Dear Professor Romer,
I am writing you about your recent working paper The Trouble with Macroeconomics that generated lots of reactions.
I have simple question. I am a graduate student in economics. I am going to begin a PhD program in economics next year. I always loved macro, and I will probably specialize myself in this field. My question is:
- Shall I see all the critics made to the macro field as a signal that there will be massive developments and evolutions, which makes it pretty exciting?
- Or, on the contrary, shall I be scared and try to stay away from macro as much as possible?
I thank you in advance for your response and wish you a great week.
My prediction about a new career in macroeconomics is:
– more variance, hence
– more option value.
You can always follow the consensus path, whatever that turns out to be. But relative to the last three decades, you will also have the option to do more exploration outside of the prevailing consensus. There has been so little exploration in recent decades that the returns from are likely to unusually high. (I think you can interpret Narayana Kocherlakota’s point about “the prevalence of puzzles” as supporting evidence.)
Of course, exploration is risky. Some new paths will lead to a dead-end. The ones that matter are the few that turn out to offer important new insights. So diversify and be ruthless about dropping all but the most successful. One additional boring paper will add little to your satisfaction or your opportunities. (For a more general discussion of this point, see my comments here about of what it means to think like a surgeon.)
If I am right that in recent decades the equilibrium in post-real macro has discouraged good science (and remember, many economists do not agree with me, at least not yet) there is some risk that a rear-guard of post-real macroeconomists will continue to defend their notion of methodological purity. At this point it is hard to know whether this group will fracture or dig in for a fight to death. If they dig in, I suspect that it will be in a few departments and that the variation between departments will be larger. Watch to see how this plays out and choose where you go with this in mind.
To learn about a department, visit and ask macroeconomists you meet “honestly, what do you think was the cause of the recessions of 1980 and 1982.” If they say anything other than “Paul Volcker caused them to bring inflation down,” treat this as at least a yellow caution flag. Then ask about cause of the Great Depression. If they start telling you about the anti-market policies of the New Deal, listen politely and scratch this department off your list.
Be equally cautious when you look for your first job. Promotion decisions in departments with clusters of post-real macroeconomists can be strongly biased in favor of their team and against “those guys.” Because they collude so effectively and so aggressively, they can have an influence that is out of proportion to their numbers. (Oh, the stories I could tell.) So look carefully at the actual pattern of decisions about hiring and promotion in macro over the last 20 years. In effect, test the hypothesis that a department relies on a one factor model that evaluates quality or a two factor model that weighs quality and conformity to local dogma. To do this, you will have to develop your own sense for the quality of the various journals where macro is published. You will have a feel for this by the time you finish your Ph.D.
When you consider graduate school or a job offer, try find one that has a culture like the one that Milton Friedman described at the University of Chicago when he said “an academic is concerned not with being diplomatic, not with trying to avoid hurting people’s feelings, but an academic is concerned with saying what’s right. Telling the truth, or trying to get at it. And if you disagree with somebody you don’t say ‘well, now there may be something in what you say’ … You say ‘that’s a bunch of nonsense.'”
Be wary if you are told that “we maintain a collegial environment in which everyone gets along” because this can be code for “we do not tolerate nonconformists.” (Oh, the stories I could tell.)
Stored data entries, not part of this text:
Lemma div_four_exact n f :
  canonical53 n f -> exists m e, f = S754_finite false m e
    /\ f64_div f f64_four = S754_finite false m (e - 2).
Proof.
  intros (m & e & -> & He & Hm & Hs). exists m, e. split; [done|].
  unfold f64_div, f64_four.
  replace (f64_of_Z 4) with (S754_finite false 4503599627370496 (-50)) by (vm_compute; done).
  unfold SFdiv, SFdiv_core_binary. cbn [Zdigits2]. rewrite digits2_pos_size, Hs.
  replace (digits2_pos 4503599627370496) with 53%positive by (vm_compute; done).
  unfold fexp, SpecFloat.emin, f64_prec, f64_emax.
  replace (Z.max (53 + e - (53 + -50) - 53) (3 - 1024 - 53)) with (e - 3) by lia.
  replace (Z.min (e - 3) (e - -50)) with (e - 3) by lia.
  replace (e - -50 - (e - 3)) with 53 by lia. rewrite Z.shiftl_mul_pow2 by lia.
  assert (Z.div_eucl (Zpos m * 2 ^ 53) 4503599627370496 = (2 * Zpos m, 0)) as ->.
  { pose proof (Z_div_mod_eq_full (Zpos m * 2 ^ 53) 4503599627370496) as Hdm.
    unfold Z.div, Z.modulo in Hdm.
    pose proof (Z_div_mod (Zpos m * 2 ^ 53) 4503599627370496 ltac:(lia)) as Hsp.
    destruct (Z.div_eucl _ _) as [q r]. f_equal; lia. }
  replace (new_location 4503599627370496 0) with loc_Exact by (vm_compute; done).
  unfold binary_round_aux, shr_fexp. change (2 * Zpos m) with (Zpos (xO m)).
  cbn [Zdigits2 shr_record_of_loc digits2_pos]. rewrite digits2_pos_size, Hs.
  unfold fexp, SpecFloat.emin. change (Zpos (Pos.succ 53)) with 54.
  replace (Z.max (54 + (e - 3) - 53) (3 - 1024 - 53) - (e - 3)) with 1 by lia.
  cbn [shr].
  change (SpecFloat.iter_pos shr_1 1 {| shr_m := Zpos (xO m); shr_r := false; shr_s := false |})
    with {| shr_m := Zpos m; shr_r := false; shr_s := false |}.
  cbn [shr_m loc_of_shr_record round_nearest_even shr_record_of_loc Zdigits2].
  rewrite digits2_pos_size, Hs. replace (e - 3 + 1) with (e - 2) by lia.
  replace (Z.max (53 + (e - 2) - 53) (3 - 1024 - 53) - (e - 2)) with 0 by lia.
  cbn [shr shr_m]. simpl. by rewrite (proj2 (Z.leb_le _ _)) by lia.
Qed.

Lemma f64_small_to_int64 n : 0 <= n < 2 ^ 53 -> f64_to_int64 (f64_of_Z n) = n.
Proof.
  intros Hn. destruct (decide (n = 0)) as [->|]; [done|].
  destruct (f64_of_small_Z n ltac:(lia)) as (m & e & -> & He & Hm & _).
  unfold f64_to_int64. assert ((if 0 <=? e then Zpos m * 2 ^ e else Zpos m / 2 ^ (- e)) = n) as ->.
  { zcase (0 <=? e).
    - assert (e = 0) as -> by lia. simpl in *. lia.
    - rewrite Hm, Z.div_mul; [done|]. apply Z.pow_nonzero; lia. }
  unfold int64_min, int64_max.
  rewrite (proj2 (Z.leb_le _ _)), (proj2 (Z.leb_le _ _)) by lia. done.
Qed.

(** int(math.Ceil(float64(n) / 4.0)) is the integer ceiling. *)
Lemma ceil_div_four n :
  0 < n < 2 ^ 53 -> f64_to_int64 (f64_ceil (f64_div (f64_of_Z n) f64_four)) = (n + 3) / 4.
Proof.
  intros Hn. pose proof (f64_of_small_Z n Hn) as Hc.
  destruct (div_four_exact n _ Hc) as (m & e & Hf & ->).
  destruct Hc as (m' & e' & Hf' & He & Hm & _). rewrite Hf in Hf'. simplify_eq.
  unfold f64_ceil. zcase (0 <=? e' - 2).
  assert ((Zpos m' + 2 ^ (- (e' - 2)) - 1) / 2 ^ (- (e' - 2)) = (n + 3) / 4) as ->.
  { replace (- (e' - 2)) with (- e' + 2) by lia. rewrite Z.pow_add_r, Hm by lia.
    change (2 ^ 2) with 4. set (k := 2 ^ (- e')).
    assert (0 < k) by (apply Z.pow_pos_nonneg; lia).
    replace (n * k + k * 4 - 1) with ((n + 3) * k + (k - 1)) by lia.
    rewrite <- Z.div_div by lia. f_equal.
    rewrite Z.div_add_l by lia. rewrite Z.div_small by lia. lia. }
  apply f64_small_to_int64. split; [apply Z.div_pos; lia|].
  apply Z.div_lt_upper_bound; lia.
Qed.

(** ** Lemmas: an upper bound on rounding *)

Lemma shr_1_m mrs : 0 <= shr_m mrs -> shr_m (shr_1 mrs) = shr_m mrs / 2.
Proof.
  destruct mrs as [m r s]. simpl. intros Hm. rewrite <- Z.div2_div.
  by destruct m as [|[p|p|]|p].
Qed.

Lemma iter_shr_1_m p mrs :
  0 <= shr_m mrs -> shr_m (SpecFloat.iter_pos shr_1 p mrs) = shr_m mrs / 2 ^ Zpos p.
Proof.
  assert (forall q m, 0 <= m -> 0 <= m / 2 ^ Zpos q) as Hnn
    by (intros; apply Z.div_pos; [lia|by apply Z.pow_pos_nonneg]).
  revert mrs. induction p as [p IH|p IH|]; intros mrs Hm; cbn [SpecFloat.iter_pos].
  - assert (0 <= shr_m (shr_1 mrs)) by (rewrite shr_1_m by done; apply (Hnn 1%positive); done).
    rewrite !IH, shr_1_m by (done || rewrite IH by done; auto).
    rewrite !Z.div_div by lia. f_equal.
    replace (Zpos p~1) with (1 + Zpos p + Zpos p) by lia. rewrite !Z.pow_add_r by lia. lia.
  - rewrite !IH by (done || rewrite IH by done; auto). rewrite Z.div_div by lia. f_equal.
    replace (Zpos p~0) with (Zpos p + Zpos p) by lia. rewrite Z.pow_add_r by lia. lia.
  - by rewrite shr_1_m.
Qed.

Lemma shr_m_spec mrs e n :
  0 <= shr_m mrs -> shr_m (shr mrs e n).1 = shr_m mrs / 2 ^ Z.max 0 n
  /\ (shr mrs e n).2 = e + Z.max 0 n.
Proof.
  intros Hm. destruct n as [|p|p]; cbn [shr fst snd].
  - rewrite Z.div_1_r. split; [done|lia].
  - rewrite iter_shr_1_m by done. split; [done|lia].
  - rewrite Z.div_1_r. split; [done|lia].
Qed.

Lemma round_nearest_even_bounds m l : m <= round_nearest_even m l <= m + 1.
Proof. destruct l as [|[]]; simpl; try lia. destruct (Z.even m); lia. Qed.

Lemma digits_bounds m : 0 < m -> 2 ^ (Zdigits2 m - 1) <= m < 2 ^ Zdigits2 m.
Proof.
  destruct m as [|p|p]; try lia. intros _. cbn [Zdigits2]. rewrite digits2_pos_size.
  apply pos_size_bounds.
Qed.

(** The two shifts of a rounding: how far each can move the exponent. *)
Lemma round_upper K p ex :
  Zdigits2 (Zpos p) + ex <= 31 -> ex <= -22 -> - K <= ex -> 22 <= K ->
  match binary_round_aux f64_prec f64_emax false (Zpos p) ex loc_Exact with
  | S754_zero s => s = false
  | S754_finite s m e =>
      s = false /\ - K <= e
      /\ Zpos m * 2 ^ (e + K) <= Zpos p * 2 ^ (ex + K) + 2 ^ (-22 + K)
  | _ => False
  end.
Proof.
  intros Hd Hex Hlo HK. unfold binary_round_aux, shr_fexp.
  set (k := fexp f64_prec f64_emax (Zdigits2 (Zpos p) + ex) - ex).
  pose proof (digits_bounds (Zpos p) ltac:(lia)) as Hp.
  assert (0 < Zdigits2 (Zpos p)) as Hdpos by done.
  assert (ex + Z.max 0 k <= -22 /\ Zdigits2 (Zpos p) - 53 <= Z.max 0 k) as [Hk1 Hk2].
  { unfold k, fexp, SpecFloat.emin, f64_prec, f64_emax. lia. }
  pose proof (shr_m_spec (shr_record_of_loc (Zpos p) loc_Exact) ex k ltac:(done)) as [Hm1 He1].
  assert (Z.max 0 k = 0 -> loc_of_shr_record (shr (shr_record_of_loc (Zpos p) loc_Exact) ex k).1
                           = loc_Exact) as Hexact.
  { intros Hk. destruct k as [|q|q]; [done|lia|done]. }
  destruct (shr _ ex k) as [mrs1 e1]. cbn [fst snd] in *. change (shr_m (shr_record_of_loc _ _))
    with (Zpos p) in Hm1. subst e1.
  pose proof (round_nearest_even_bounds (shr_m mrs1) (loc_of_shr_record mrs1)) as Hr.
  set (q := Z.max 0 k) in *. assert (0 <= q) as Hq by lia.
  assert (0 < 2 ^ q) as Hq2 by (by apply Z.pow_pos_nonneg).
  pose proof (Z.div_mod (Zpos p) (2 ^ q) ltac:(lia)) as Hdm.
  pose proof (Z.mod_pos_bound (Zpos p) (2 ^ q) Hq2) as Hmod. rewrite <- Hm1 in Hdm.
  assert (0 <= shr_m mrs1) as Hm0 by (rewrite Hm1; apply Z.div_pos; lia).
  set (m1 := round_nearest_even _ _) in *.
  assert (shr_m mrs1 < 2 ^ 53) as Hlt.
  { rewrite Hm1. apply Z.div_lt_upper_bound; [done|]. rewrite <- Z.pow_add_r by lia.
    eapply Z.lt_le_trans; [apply Hp|]. apply Z.pow_le_mono_r; lia. }
  assert (m1 * 2 ^ q <= Zpos p + 2 ^ q) as Hup by nia.
  assert (Zdigits2 m1 <= 54) as Hd1.
  { destruct (decide (0 < m1)) as [Hpos|]; [|destruct m1; simpl; lia].
    pose proof (digits_bounds m1 Hpos). assert (Zdigits2 m1 - 1 < 54); [|lia].
    apply (Z.pow_lt_mono_r_iff 2); lia. }
  set (k2 := fexp f64_prec f64_emax (Zdigits2 m1 + (ex + q)) - (ex + q)).
  pose proof (shr_m_spec (shr_record_of_loc m1 loc_Exact) (ex + q) k2 ltac:(simpl; lia)) as [Hm2 He2].
  destruct (shr _ (ex + q) k2) as [mrs2 e2]. cbn [fst snd] in *.
  change (shr_m (shr_record_of_loc m1 loc_Exact)) with m1 in Hm2. subst e2.
  set (q2 := Z.max 0 k2) in *. assert (0 <= q2) by lia.
  assert (ex + q + q2 <= 900) as He2.
  { unfold q2, k2, fexp, SpecFloat.emin, f64_prec, f64_emax. lia. }
  assert (0 < 2 ^ q2) as Hq22 by (by apply Z.pow_pos_nonneg).
  pose proof (Z.mul_div_le m1 (2 ^ q2) Hq22) as Hfl. rewrite <- Hm2 in Hfl.
  assert (0 <= shr_m mrs2) by (rewrite Hm2; apply Z.div_pos; lia).
  destruct (shr_m mrs2) as [|m|m]; [done| |lia].
  unfold f64_emax, f64_prec. rewrite (proj2 (Z.leb_le _ _)) by lia. split; [done|]. split; [lia|].
  replace (ex + q + q2 + K) with (q2 + q + (ex + K)) by lia. rewrite !Z.pow_add_r by lia.
  assert (0 < 2 ^ (ex + K)) as Hx by (apply Z.pow_pos_nonneg; lia).
  assert (2 ^ q * 2 ^ (ex + K) <= 2 ^ (-22 + K)) as Hb.
  { rewrite <- Z.pow_add_r by lia. apply Z.pow_le_mono_r; lia. }
  nia.
Qed.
Remember that you have many exit options that limit your downside risk. If things do not turn out well in academic macro, go do something else.
For me, a life in science has been very rewarding. It offers one of the few opportunities to commit to a cause that is larger than myself. From a purely selfish perspective, this type of commitment has the benefit that it is a reliable path for a satisfying life. Plus, you get a chance to keep learning. As part of this strategy, define success in your own terms. You can frame a setback that seems to be a failure from the individual perspective (perhaps a bold conjecture that turns out to be totally wrong) as a contribution to progress for the field as a whole. If you start to interpret criticism as a personal attack and an admission that you were wrong as humiliation, you will cause yourself needless suffering and you will stop learning. The decision in my career about which I am most proud was when I concluded that the mathematical formulation of my thesis, which was published as Romer 1986, was flawed beyond repair and needed to be replaced by the one in Romer 1990.
Keep a journal. It is good for your writing and might eventually be a useful record of your experiences.
Good luck and please write me and tell me how things are turning out.